The company hit the road in late March, spending a whole week in the US to meet the biggest investment-grade accounts there and sell its story. Bankers on the trade said that, even when an institution had an EM portfolio manager, they would try to meet the investment-grade contact instead.

The strategy paid off. On April 2, Samsung started sounding Asian accounts for a potential five-year deal in the area of 100bp over US Treasuries. At that time, South Korea’s government-linked companies were trading in the low 200s, and many Asian investors shunned the offering.

However, as orders started to come in, bankers felt more confident of being able to get a really tight transaction. At the New York open, leads were already telling US accounts to look at a high double-digit spread for the bond. Official price talk emerged in the morning at 90bp over.

With demand coming in strong and from serious accounts that wanted full allocations, guidance was soon moved 10bp tighter. The US$4.37bn order book from 160 accounts read like a who’s who of the investment-grade world.

Ultimately, Samsung printed the lowest five-year US-dollar coupon for a corporate issuer in Asia. The electronics giant sold the US$1bn five-year Reg S/144a bond at 99.634 to yield 1.829% on a 1.75% coupon. The level was 80bp over US Treasuries, one of the tightest spreads for any Asian issuer and some 20bp inside initial price talk.

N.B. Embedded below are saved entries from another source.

(** The glob matcher terminates within [|text| * (|pattern| + 1) +
    |pattern| + 1] turns of its loop and accepts only texts that the pattern
    means; it accepts all of them when the text has no star character. *)
Theorem glob_match_correct pattern text :
  (glob_match pattern text = true → Glob (chars pattern) (chars text)) ∧
  (star ∉ chars text → Glob (chars pattern) (chars text) → glob_match pattern text = true) ∧
  is_Some (glob_loop (glob_fuel (chars pattern) (chars text)) (chars pattern) (chars text) glob_start).
Proof.
  split_and!.
  - unfold glob_match. destruct (String.eqb_spec pattern star) as [->|Hp].
    { intros _. simpl. rewrite <- (app_nil_r (chars text)). repeat constructor. }
    destruct (_ && _) eqn:E.
    + apply andb_true_iff in E as [Es%negb_true_iff Eq%negb_true_iff].
      intros ->%String.eqb_eq. apply contains_char_spec in Es, Eq. by apply glob_literals.
    + destruct (glob_loop _ _ _ _) as [[pi|]|] eqn:Hrun; [|done..]. by apply glob_loop_sound.
  - intros Hns H. unfold glob_match. destruct (String.eqb_spec pattern star) as [|Hp]; [done|].
    destruct (_ && _) eqn:E.
    + apply andb_true_iff in E as [Es%negb_true_iff Eq%negb_true_iff].
      apply contains_char_spec in Es, Eq. apply glob_literals in H; [|done..].
      by apply String.eqb_eq, chars_inj.
    + destruct (glob_loop_complete _ _ Hns H) as (pi & -> & Hall). done.
  - destruct (glob_loop_end (chars pattern) (chars text) (λ _, True))
      as [(? & _ & _ & _ & ->)|(? & _ & _ & _ & _ & ->)]; eauto.
Qed.

(** A star in the text defeats the matcher: it takes the pattern's star
    for the literal character, so a rule that denies every task of agents
    [admin*] does not match the agent [admin*root], and the next rule, which
    allows everything, lets it pass. *)
Theorem glob_star_in_text :
  let deny := mkPolicyRule "" "admin*" "*" None [] PE_Deny in
  let allow := mkPolicyRule "" "*" "*" None [] PE_Allow in
  let p := mkA2APolicy [deny; allow] PE_Deny ∅ None in
  let rq id := mkRequest id "worker" None None 0 0 in
  Glob (chars "admin*") (chars "admin*root") ∧
  glob_match "admin*" "admin*root" = false ∧
  (PolicyEngine_evaluate (rq "admin-root") (PolicyEngine_new p)).1 =
    PD_Deny "denied by policy: admin-root → worker (skill: *)" ∧
  (PolicyEngine_evaluate (rq "admin*root") (PolicyEngine_new p)).1 = PD_Allow.
Proof.
  split_and!; [|reflexivity..].
  vm_compute. do 5 (apply Glob_literal; [done..|]).
  apply (Glob_star [] ["*"; "r"; "o"; "o"; "t"]%string []). constructor.
Qed.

Yet, while the trade was super-tight by Asian standards, the US investment-grade fund managers who took the majority of the bonds still got a good deal. The notes ended the review period bid at 101.5.

The deal forced a wholesale rerating of South Korean credit, with the sovereign spread over Treasuries pulling sharply tighter in the days that followed and grinding steadily tighter over the rest of the year. It would be several months, however, before state-owned Export-Import Bank of Korea would break the 100bp barrier, underlining Samsung’s success in differentiating itself from other Korean issuers.